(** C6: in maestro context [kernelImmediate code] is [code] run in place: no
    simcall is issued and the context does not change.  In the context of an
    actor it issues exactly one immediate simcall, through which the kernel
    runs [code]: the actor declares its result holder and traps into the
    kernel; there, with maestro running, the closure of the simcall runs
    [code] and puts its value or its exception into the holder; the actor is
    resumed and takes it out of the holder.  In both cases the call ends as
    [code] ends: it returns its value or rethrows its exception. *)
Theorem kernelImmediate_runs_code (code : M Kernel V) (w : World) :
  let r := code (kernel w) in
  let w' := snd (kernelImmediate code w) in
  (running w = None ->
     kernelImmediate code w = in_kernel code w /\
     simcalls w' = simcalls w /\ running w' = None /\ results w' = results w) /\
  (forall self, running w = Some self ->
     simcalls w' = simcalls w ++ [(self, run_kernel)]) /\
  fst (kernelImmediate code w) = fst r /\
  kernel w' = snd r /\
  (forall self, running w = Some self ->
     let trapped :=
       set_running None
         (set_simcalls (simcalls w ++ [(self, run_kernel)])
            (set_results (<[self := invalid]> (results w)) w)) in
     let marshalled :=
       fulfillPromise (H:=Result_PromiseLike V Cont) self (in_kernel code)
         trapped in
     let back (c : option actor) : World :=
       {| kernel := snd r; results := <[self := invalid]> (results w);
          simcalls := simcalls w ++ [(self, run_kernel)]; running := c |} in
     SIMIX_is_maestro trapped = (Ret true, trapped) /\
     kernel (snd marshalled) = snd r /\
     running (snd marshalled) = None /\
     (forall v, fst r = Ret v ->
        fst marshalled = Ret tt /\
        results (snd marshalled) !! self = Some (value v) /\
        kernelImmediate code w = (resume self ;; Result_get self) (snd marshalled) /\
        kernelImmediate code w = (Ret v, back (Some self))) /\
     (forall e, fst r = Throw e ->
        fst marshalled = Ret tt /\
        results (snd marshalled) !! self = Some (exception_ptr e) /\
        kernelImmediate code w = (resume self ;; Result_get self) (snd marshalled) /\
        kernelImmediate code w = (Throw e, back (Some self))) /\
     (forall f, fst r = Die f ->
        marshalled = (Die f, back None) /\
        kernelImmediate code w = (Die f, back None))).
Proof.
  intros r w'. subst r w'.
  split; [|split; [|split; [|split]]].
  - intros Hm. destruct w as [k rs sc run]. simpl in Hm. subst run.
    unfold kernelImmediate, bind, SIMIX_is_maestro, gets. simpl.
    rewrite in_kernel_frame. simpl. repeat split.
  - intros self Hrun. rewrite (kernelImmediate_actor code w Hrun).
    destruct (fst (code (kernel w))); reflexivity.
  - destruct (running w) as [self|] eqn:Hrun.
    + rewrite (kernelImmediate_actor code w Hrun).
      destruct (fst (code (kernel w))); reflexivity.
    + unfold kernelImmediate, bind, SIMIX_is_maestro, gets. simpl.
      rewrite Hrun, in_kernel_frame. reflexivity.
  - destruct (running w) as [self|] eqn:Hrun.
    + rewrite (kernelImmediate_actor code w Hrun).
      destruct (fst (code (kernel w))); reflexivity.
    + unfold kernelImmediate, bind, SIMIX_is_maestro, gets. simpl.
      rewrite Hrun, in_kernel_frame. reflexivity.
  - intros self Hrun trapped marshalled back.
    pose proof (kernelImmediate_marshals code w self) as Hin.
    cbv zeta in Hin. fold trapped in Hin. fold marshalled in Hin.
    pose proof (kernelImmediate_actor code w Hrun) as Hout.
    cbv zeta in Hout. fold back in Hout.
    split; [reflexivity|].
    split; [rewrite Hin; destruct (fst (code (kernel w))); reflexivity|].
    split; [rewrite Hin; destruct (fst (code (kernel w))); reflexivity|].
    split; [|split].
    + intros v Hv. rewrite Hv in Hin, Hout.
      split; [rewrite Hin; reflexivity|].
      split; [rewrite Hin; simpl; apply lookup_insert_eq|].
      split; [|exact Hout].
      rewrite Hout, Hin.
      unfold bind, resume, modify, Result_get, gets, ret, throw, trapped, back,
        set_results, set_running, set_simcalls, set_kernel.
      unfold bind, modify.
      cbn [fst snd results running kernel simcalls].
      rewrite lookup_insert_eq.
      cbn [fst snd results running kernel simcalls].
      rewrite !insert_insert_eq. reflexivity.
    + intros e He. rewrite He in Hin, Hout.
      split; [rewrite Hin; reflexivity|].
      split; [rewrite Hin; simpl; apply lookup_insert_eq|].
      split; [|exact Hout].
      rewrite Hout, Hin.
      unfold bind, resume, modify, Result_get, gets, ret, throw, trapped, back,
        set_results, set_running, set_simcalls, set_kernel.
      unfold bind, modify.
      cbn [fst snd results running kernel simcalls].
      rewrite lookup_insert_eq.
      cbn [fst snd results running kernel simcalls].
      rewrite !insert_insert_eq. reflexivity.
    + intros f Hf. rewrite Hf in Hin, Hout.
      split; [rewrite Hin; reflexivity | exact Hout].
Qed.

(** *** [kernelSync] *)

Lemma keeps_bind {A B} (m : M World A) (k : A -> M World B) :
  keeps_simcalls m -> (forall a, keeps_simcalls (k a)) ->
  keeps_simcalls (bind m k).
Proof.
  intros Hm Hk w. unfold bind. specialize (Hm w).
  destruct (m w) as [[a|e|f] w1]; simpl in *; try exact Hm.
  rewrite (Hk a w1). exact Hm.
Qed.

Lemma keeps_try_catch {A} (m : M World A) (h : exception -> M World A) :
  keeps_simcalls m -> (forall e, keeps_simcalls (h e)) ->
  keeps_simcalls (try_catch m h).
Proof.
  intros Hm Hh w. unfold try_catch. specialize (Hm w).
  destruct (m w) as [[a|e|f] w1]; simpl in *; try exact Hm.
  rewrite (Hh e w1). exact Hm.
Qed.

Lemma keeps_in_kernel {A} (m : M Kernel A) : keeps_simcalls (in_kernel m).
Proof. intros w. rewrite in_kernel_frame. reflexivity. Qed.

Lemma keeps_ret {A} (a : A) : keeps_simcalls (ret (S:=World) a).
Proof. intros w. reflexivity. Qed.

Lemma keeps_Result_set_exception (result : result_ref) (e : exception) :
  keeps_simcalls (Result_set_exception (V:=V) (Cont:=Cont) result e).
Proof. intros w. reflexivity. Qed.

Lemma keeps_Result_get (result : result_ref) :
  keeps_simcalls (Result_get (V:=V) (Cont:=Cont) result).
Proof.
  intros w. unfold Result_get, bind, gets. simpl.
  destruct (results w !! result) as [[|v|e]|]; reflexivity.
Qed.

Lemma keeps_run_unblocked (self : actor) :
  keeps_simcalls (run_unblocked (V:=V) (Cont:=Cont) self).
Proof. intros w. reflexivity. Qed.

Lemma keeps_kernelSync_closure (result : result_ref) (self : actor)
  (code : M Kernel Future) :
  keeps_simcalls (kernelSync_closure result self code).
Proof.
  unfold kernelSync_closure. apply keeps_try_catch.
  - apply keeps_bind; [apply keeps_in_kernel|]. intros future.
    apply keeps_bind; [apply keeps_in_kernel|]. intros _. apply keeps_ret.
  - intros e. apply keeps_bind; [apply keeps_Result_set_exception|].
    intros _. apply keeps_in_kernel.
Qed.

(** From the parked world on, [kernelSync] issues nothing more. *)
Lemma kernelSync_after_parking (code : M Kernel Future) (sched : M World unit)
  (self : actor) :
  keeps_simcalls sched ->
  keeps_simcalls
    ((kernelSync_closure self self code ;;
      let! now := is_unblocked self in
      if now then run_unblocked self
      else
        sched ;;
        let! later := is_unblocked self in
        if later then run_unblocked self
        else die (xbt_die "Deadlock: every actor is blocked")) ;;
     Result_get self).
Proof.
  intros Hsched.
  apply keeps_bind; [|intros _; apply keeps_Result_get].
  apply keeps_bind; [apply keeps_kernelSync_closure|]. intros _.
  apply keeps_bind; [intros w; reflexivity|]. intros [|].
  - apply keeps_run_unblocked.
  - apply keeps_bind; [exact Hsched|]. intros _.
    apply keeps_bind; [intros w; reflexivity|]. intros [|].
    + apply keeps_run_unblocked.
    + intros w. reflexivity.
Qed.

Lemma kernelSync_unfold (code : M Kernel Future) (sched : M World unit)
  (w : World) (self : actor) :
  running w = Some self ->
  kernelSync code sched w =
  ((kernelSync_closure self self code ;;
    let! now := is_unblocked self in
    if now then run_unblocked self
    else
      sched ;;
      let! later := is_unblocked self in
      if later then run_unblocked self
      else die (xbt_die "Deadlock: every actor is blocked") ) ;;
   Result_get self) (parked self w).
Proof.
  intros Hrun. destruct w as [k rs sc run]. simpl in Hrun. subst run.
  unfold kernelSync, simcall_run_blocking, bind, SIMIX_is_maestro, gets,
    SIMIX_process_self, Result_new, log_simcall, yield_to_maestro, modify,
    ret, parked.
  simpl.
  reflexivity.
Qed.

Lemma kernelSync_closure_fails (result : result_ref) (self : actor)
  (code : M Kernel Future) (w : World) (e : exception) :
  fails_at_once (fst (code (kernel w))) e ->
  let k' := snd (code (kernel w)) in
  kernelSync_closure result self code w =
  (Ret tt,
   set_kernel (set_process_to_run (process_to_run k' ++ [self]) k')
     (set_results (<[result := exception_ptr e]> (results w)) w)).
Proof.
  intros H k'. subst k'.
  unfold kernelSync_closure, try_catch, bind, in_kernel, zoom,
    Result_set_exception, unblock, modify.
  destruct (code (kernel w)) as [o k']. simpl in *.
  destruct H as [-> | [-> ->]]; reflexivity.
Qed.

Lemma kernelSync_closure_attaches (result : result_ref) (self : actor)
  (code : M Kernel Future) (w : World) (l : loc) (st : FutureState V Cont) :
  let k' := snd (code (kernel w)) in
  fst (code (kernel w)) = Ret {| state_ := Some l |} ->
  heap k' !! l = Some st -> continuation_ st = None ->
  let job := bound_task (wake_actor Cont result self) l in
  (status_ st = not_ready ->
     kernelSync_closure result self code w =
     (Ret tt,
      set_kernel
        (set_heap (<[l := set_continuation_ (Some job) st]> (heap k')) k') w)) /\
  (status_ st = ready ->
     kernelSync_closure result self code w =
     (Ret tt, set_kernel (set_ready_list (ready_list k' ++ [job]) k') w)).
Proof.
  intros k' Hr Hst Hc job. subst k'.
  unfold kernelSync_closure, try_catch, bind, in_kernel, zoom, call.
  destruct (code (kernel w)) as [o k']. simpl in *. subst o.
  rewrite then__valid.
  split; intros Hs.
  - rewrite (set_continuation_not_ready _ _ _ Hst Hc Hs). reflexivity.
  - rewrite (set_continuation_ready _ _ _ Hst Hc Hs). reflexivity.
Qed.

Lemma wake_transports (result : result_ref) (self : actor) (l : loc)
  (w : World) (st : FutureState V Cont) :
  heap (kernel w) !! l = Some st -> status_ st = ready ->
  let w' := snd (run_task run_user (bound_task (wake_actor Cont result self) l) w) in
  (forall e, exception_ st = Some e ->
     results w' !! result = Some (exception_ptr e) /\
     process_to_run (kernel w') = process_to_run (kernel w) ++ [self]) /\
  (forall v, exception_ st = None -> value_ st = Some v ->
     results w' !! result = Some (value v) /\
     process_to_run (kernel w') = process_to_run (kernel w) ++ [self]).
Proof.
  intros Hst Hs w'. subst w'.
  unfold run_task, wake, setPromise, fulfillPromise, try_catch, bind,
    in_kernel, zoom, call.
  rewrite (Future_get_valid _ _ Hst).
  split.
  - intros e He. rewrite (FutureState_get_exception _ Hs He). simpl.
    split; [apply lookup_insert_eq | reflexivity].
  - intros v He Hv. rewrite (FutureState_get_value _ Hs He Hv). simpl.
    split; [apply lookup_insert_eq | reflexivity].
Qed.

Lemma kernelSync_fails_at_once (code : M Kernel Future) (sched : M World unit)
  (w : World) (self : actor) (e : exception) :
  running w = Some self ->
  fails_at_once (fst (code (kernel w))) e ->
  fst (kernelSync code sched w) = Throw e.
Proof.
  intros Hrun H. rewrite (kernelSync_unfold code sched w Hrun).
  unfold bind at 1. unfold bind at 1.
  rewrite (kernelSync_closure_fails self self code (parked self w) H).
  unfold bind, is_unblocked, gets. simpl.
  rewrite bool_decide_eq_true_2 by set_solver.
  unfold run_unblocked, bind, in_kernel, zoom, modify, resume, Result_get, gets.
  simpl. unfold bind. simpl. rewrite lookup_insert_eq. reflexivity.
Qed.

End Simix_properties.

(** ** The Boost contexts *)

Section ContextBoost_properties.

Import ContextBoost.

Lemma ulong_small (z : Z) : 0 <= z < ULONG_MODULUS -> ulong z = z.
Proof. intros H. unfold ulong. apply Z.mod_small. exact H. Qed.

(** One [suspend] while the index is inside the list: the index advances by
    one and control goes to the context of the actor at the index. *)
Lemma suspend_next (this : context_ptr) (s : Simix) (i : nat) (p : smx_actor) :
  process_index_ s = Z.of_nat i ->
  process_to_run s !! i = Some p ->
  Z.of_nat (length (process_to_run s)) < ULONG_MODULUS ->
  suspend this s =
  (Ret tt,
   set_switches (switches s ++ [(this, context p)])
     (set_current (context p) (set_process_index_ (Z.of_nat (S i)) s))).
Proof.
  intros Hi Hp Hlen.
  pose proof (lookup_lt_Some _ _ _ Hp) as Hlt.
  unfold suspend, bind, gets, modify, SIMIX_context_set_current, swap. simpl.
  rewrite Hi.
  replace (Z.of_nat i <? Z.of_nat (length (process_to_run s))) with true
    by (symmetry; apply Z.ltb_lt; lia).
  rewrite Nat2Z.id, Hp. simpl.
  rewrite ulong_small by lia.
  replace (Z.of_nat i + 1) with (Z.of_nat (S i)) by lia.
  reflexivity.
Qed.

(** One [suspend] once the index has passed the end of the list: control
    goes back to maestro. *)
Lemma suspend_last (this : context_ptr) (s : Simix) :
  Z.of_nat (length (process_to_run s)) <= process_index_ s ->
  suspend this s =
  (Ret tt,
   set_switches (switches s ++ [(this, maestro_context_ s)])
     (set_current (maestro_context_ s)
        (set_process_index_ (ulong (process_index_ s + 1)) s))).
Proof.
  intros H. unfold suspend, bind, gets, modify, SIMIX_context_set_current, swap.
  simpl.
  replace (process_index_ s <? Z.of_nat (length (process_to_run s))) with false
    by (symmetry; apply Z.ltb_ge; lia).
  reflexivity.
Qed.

---

Up to and including the line with "let r := code (kernel w) in", write out the records above exactly, starting from their first line.

(** C6: in maestro context [kernelImmediate code] is [code] run in place: no
    simcall is issued and the context does not change.  In the context of an
    actor it issues exactly one immediate simcall, through which the kernel
    runs [code]: the actor declares its result holder and traps into the
    kernel; there, with maestro running, the closure of the simcall runs
    [code] and puts its value or its exception into the holder; the actor is
    resumed and takes it out of the holder.  In both cases the call ends as
    [code] ends: it returns its value or rethrows its exception. *)
Theorem kernelImmediate_runs_code (code : M Kernel V) (w : World) :
  let r := code (kernel w) in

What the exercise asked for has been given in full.